--- INSTRUCTIONS FOR THE TASK ---
Select and reproduce each line of the listing below that bears the string "next".

--- INFORMATION ---
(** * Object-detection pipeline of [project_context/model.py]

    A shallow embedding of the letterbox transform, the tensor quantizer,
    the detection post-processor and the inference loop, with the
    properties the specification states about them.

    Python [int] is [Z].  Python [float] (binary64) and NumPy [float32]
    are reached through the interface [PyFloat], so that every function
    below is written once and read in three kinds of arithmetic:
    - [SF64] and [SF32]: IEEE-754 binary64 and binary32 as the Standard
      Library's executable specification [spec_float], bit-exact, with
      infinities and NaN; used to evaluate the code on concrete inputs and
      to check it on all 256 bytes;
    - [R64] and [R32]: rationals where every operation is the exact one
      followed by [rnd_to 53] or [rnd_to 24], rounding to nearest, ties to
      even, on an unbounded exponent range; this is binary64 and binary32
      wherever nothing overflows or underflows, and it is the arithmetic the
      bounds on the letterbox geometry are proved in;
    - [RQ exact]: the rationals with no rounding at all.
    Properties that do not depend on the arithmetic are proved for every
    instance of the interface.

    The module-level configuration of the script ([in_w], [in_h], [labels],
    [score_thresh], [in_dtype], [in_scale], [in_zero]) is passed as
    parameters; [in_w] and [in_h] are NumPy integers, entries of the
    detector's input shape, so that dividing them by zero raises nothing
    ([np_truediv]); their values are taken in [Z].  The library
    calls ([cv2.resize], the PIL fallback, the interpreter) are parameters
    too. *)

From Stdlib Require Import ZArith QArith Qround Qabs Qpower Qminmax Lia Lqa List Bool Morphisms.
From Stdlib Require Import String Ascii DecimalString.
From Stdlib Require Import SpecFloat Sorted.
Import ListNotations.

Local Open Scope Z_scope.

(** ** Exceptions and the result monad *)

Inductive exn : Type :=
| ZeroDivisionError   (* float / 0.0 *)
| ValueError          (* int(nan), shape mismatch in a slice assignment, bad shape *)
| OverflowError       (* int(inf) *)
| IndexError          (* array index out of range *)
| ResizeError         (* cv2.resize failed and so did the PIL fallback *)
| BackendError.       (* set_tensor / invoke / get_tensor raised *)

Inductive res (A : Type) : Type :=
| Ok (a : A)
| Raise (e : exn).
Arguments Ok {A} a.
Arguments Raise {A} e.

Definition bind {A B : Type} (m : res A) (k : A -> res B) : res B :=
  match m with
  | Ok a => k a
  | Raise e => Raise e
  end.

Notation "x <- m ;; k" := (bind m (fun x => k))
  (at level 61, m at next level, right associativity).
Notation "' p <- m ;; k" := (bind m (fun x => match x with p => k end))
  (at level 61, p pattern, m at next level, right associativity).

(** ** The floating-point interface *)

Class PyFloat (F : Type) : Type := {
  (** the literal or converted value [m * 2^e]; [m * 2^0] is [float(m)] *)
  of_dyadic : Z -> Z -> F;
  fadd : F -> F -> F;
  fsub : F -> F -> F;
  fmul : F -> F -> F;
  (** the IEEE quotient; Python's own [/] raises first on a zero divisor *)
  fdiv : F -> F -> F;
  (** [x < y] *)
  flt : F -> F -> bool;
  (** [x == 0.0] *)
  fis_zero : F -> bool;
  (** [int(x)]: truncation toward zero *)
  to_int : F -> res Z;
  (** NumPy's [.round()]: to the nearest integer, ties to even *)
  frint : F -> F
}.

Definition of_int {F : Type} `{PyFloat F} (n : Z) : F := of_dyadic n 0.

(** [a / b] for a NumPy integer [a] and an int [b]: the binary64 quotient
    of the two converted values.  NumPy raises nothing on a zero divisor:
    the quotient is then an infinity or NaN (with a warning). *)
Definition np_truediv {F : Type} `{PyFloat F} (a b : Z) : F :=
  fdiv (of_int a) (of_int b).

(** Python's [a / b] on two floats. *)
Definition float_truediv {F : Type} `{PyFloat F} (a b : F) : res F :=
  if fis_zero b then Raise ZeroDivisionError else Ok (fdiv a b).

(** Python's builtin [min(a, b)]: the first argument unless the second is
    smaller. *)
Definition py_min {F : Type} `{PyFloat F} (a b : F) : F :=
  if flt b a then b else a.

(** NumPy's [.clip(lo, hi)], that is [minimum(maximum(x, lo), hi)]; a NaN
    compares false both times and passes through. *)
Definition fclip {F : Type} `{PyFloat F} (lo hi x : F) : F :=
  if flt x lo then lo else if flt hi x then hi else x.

...

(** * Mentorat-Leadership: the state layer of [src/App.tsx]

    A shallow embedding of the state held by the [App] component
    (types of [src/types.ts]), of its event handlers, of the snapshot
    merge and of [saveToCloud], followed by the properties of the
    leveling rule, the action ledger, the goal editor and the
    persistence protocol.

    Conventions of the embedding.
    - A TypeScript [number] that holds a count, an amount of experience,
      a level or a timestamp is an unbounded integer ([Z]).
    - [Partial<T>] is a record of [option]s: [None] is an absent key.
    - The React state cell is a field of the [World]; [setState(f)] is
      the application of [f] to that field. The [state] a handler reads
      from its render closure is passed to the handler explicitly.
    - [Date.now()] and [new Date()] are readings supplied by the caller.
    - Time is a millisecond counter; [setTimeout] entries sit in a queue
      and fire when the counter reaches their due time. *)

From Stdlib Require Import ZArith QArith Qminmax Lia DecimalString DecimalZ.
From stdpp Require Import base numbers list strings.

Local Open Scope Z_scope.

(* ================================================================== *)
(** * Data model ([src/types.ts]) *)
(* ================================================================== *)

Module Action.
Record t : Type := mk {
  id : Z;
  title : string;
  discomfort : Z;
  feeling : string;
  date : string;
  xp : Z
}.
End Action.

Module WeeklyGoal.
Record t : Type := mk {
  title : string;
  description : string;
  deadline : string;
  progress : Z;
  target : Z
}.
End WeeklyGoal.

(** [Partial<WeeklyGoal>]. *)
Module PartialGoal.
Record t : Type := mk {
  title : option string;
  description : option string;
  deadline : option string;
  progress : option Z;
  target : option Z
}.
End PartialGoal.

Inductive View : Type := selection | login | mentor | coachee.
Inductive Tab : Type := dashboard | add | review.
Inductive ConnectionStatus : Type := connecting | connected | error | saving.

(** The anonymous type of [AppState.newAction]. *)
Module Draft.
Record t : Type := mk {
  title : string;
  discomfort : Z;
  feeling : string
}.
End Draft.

--- RESPONSE BELOW ---
  (at level 61, m at next level, right associativity).
  (at level 61, p pattern, m at next level, right associativity).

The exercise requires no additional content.